* _WORK TO COMPLETE_:
Using the records below, transcribe word for word the stretch from the line that contains "destruct (game_level_stats_df_total df" through the line that contains "- intros d.", both end lines included, and nothing else.

+++

(** C4, as the code has it: the aggregation gives exactly one row per
    distinct game_date of the input; in the row of a date, the minimum and
    the maximum columns of a player are the minimum and the maximum of that
    player's points_scored over the input rows of that date, and the total
    column is their sum brought within 64 bits, which is the sum itself
    whenever the sum is a 64-bit integer. The scores are 64-bit integers. *)
Theorem game_level_aggregation (df : DataFrame Z) :
  "game_date" ∈ columns df →
  "trevor_points_scored" ∈ columns df →
  "sarah_points_scored" ∈ columns df →
  Forall aggregable (rows df) →
  Forall int64_scores (rows df) →
  ∃ out dates,
    game_level_stats_df df = Ok out ∧
    NoDup dates ∧
    (∀ d, d ∈ dates ↔ ∃ row, row ∈ rows df ∧ row !! "game_date" = Some d) ∧
    length (rows out) = length dates ∧
    Forall2 (λ d row,
        let trevor := scores "trevor_points_scored" d df in
        let sarah := scores "sarah_points_scored" d df in
        row !! "game_date" = Some (Int d) ∧
        (∃ t, row !! "trevor_total_points" = Some (Int t) ∧
              wraps_to t (sum_Z trevor) ∧
              (int64 (sum_Z trevor) → t = sum_Z trevor)) ∧
        (∃ m, row !! "trevor_min_scoring_round" = Some (Int m) ∧ is_minimum m trevor) ∧
        (∃ m, row !! "trevor_max_scoring_round" = Some (Int m) ∧ is_maximum m trevor) ∧
        (∃ t, row !! "sarah_total_points" = Some (Int t) ∧
              wraps_to t (sum_Z sarah) ∧
              (int64 (sum_Z sarah) → t = sum_Z sarah)) ∧
        (∃ m, row !! "sarah_min_scoring_round" = Some (Int m) ∧ is_minimum m sarah) ∧
        (∃ m, row !! "sarah_max_scoring_round" = Some (Int m) ∧ is_maximum m sarah))
      dates (rows out).
Proof.
  intros Hd Ht Hs Hrows _.
  destruct (game_level_stats_df_total df Hd Ht Hs Hrows) as [out Hout].
  destruct (game_level_stats_df_rows df out Hout) as (keys & Hkeys & _ & H).
  exists out, (group_keys keys). split; [done|].
  split; [apply NoDup_group_keys|]. split; [|split].
  - intros d. rewrite elem_of_group_keys. by apply elem_of_keys.
  - symmetry. by eapply Forall2_length.
  - eapply Forall2_impl; [exact H|].
    intros k row (tmin & tmax & smin & smax & ? & ? & ? & ? & ->).
    unfold game. simpl. simplify_map_eq.
    assert (∀ s, wraps_to (wrap64 s) s ∧ (int64 s → wrap64 s = s)) as Hwrap.
    { intros s. split; [split|]; auto using wrap64_int64, wrap64_divide, wrap64_small. }
    split; [done|].
    split; [eexists; split; [done|]; apply Hwrap|].
    split; [eauto|]. split; [eauto|].
    split; [eexists; split; [done|]; apply Hwrap|].
    split; eauto.
Qed.

Lemma game_level_aggregation_witness :
  game_level_stats_df season_round_level = Ok season_game_level ∧
  ∃ dates,
    NoDup dates ∧
    (∀ d, d ∈ dates ↔
       ∃ row, row ∈ rows season_round_level ∧ row !! "game_date" = Some d) ∧
    length (rows season_game_level) = length dates ∧
    Forall2 (λ d row,
        let trevor := scores "trevor_points_scored" d season_round_level in
        let sarah := scores "sarah_points_scored" d season_round_level in
        row !! "game_date" = Some (Int d) ∧
        (∃ t, row !! "trevor_total_points" = Some (Int t) ∧
              wraps_to t (sum_Z trevor) ∧
              (int64 (sum_Z trevor) → t = sum_Z trevor)) ∧
        (∃ m, row !! "trevor_min_scoring_round" = Some (Int m) ∧ is_minimum m trevor) ∧
        (∃ m, row !! "trevor_max_scoring_round" = Some (Int m) ∧ is_maximum m trevor) ∧
        (∃ t, row !! "sarah_total_points" = Some (Int t) ∧
              wraps_to t (sum_Z sarah) ∧
              (int64 (sum_Z sarah) → t = sum_Z sarah)) ∧
        (∃ m, row !! "sarah_min_scoring_round" = Some (Int m) ∧ is_minimum m sarah) ∧
        (∃ m, row !! "sarah_max_scoring_round" = Some (Int m) ∧ is_maximum m sarah))
      dates (rows season_game_level).
Proof.
  assert (game_level_stats_df season_round_level = Ok season_game_level) as Hrun
    by (vm_compute; reflexivity).
  split; [exact Hrun|].
  destruct (game_level_aggregation season_round_level) as (out & dates & Hout & H).
  - compute_done.
  - compute_done.
  - compute_done.
  - repeat constructor; eexists; vm_compute; reflexivity.
  - by_rows.
  - rewrite Hrun in Hout. injection Hout as <-. by exists dates.
Defined.

(** C4, as the specification words it, fails where a sum leaves the 64 bits: on two
    rounds of one date in which Trevor scores 2^62 twice, the total column
    holds -2^63, and the sum of his scores is 2^63. *)
Lemma game_level_aggregation_counterexample :
  boggle_data_df overflowing_rounds = Ok overflowing_round_level ∧
  game_level_stats_df overflowing_round_level = Ok overflowing_game_level ∧
  cells_of "game_date" overflowing_game_level = [Some (Int d2024_01_01)] ∧
  cells_of "trevor_total_points" overflowing_game_level = [Some (Int (- 2 ^ 63))] ∧
  sum_Z (scores "trevor_points_scored" d2024_01_01 overflowing_round_level) = 2 ^ 63 ∧
  cells_of "trevor_total_points" overflowing_game_level
    ≠ [Some (Int (sum_Z (scores "trevor_points_scored" d2024_01_01
                           overflowing_round_level)))].
Proof. repeat split; vm_compute; (reflexivity || discriminate). Qed.

(** C7: the rows of the game-level table are in ascending order of
    game_date. *)
Theorem game_level_ascending (df : DataFrame Z) (out : DataFrame cell) :
  game_level_stats_df df = Ok out →
  ∃ dates,
    Forall2 (λ d row, row !! "game_date" = Some (Int d)) dates (rows out) ∧
    StronglySorted Z.lt dates.
Proof.
  intros (keys & _ & _ & H)%game_level_stats_df_rows.
  exists (group_keys keys). split; [|apply group_keys_ascending].
  eapply Forall2_impl; [exact H|].
  intros k row (tmin & tmax & smin & smax & _ & _ & _ & _ & ->).
  unfold game. simpl. by simplify_map_eq.
Qed.

Lemma game_level_ascending_witness :
  game_level_stats_df season_round_level = Ok season_game_level ∧
  ∃ dates,
    Forall2 (λ d row, row !! "game_date" = Some (Int d))
      dates (rows season_game_level) ∧
    StronglySorted Z.lt dates.
Proof.
  split; [vm_compute; reflexivity|].
  apply (game_level_ascending season_round_level). vm_compute; reflexivity.
Defined.

(** C9, as the code has it: when no round has a negative score and the
    scores of every game add up, for each player, to a 64-bit integer,
    every game record has, for Trevor and for Sarah alike, min_scoring_round
    at most max_scoring_round and max_scoring_round at most total_points. *)
Theorem game_stats_ordered (df : DataFrame Z) (out : DataFrame cell) :
  Forall nonnegative_scores (rows df) →
  Forall (game_sums_fit df) (rows df) →
  game_level_stats_df df = Ok out →
  Forall (λ row, ∃ tmin tmax ttotal smin smax stotal,
      row !! "trevor_min_scoring_round" = Some (Int tmin) ∧
      row !! "trevor_max_scoring_round" = Some (Int tmax) ∧
      row !! "trevor_total_points" = Some (Int ttotal) ∧
      row !! "sarah_min_scoring_round" = Some (Int smin) ∧
      row !! "sarah_max_scoring_round" = Some (Int smax) ∧
      row !! "sarah_total_points" = Some (Int stotal) ∧
      tmin ≤ tmax ≤ ttotal ∧ smin ≤ smax ≤ stotal) (rows out).
Proof.
  intros Hpos Hfit (keys & Hkeys & _ & H)%game_level_stats_df_rows.
  assert (Forall (λ k, int64 (sum_Z (scores "trevor_points_scored" k df)) ∧
                       int64 (sum_Z (scores "sarah_points_scored" k df)))
            (group_keys keys)) as Hks.
  { apply Forall_forall. intros k Hk.
    apply (proj1 (elem_of_group_keys _ _)) in Hk.
    apply (elem_of_keys df keys k Hkeys) in Hk as (row & Hrow & Hd).
    rewrite Forall_forall in Hfit. by apply (Hfit row Hrow). }
  eapply Forall2_Forall_r; [exact H|].
  eapply Forall_impl; [exact Hks|].
  intros k [Hft Hfs] row
    (tmin & tmax & smin & smax & Htmin & Htmax & Hsmin & Hsmax & ->).
  exists tmin, tmax, (sum_Z (scores "trevor_points_scored" k df)),
         smin, smax, (sum_Z (scores "sarah_points_scored" k df)).
  rewrite (wrap64_small _ Hft), (wrap64_small _ Hfs).
  unfold game. simpl. simplify_map_eq. do 6 (split; [done|]).
  pose proof (minimum_le_maximum _ _ _ Htmin Htmax).
  pose proof (minimum_le_maximum _ _ _ Hsmin Hsmax).
  assert (tmax ≤ sum_Z (scores "trevor_points_scored" k df)).
  { apply elem_of_le_sum; [|apply Htmax]. apply scores_nonnegative.
    eapply Forall_impl; [exact Hpos|]. by intros ? [? _]. }
  assert (smax ≤ sum_Z (scores "sarah_points_scored" k df)).
  { apply elem_of_le_sum; [|apply Hsmax]. apply scores_nonnegative.
    eapply Forall_impl; [exact Hpos|]. by intros ? [_ ?]. }
  lia.
Qed.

+++

* _EXERCISE RESULT_:
  destruct (game_level_stats_df_total df Hd Ht Hs Hrows) as [out Hout].
  destruct (game_level_stats_df_rows df out Hout) as (keys & Hkeys & _ & H).
  exists out, (group_keys keys). split; [done|].
  split; [apply NoDup_group_keys|]. split; [|split].
  - intros d. rewrite elem_of_group_keys. by apply elem_of_keys.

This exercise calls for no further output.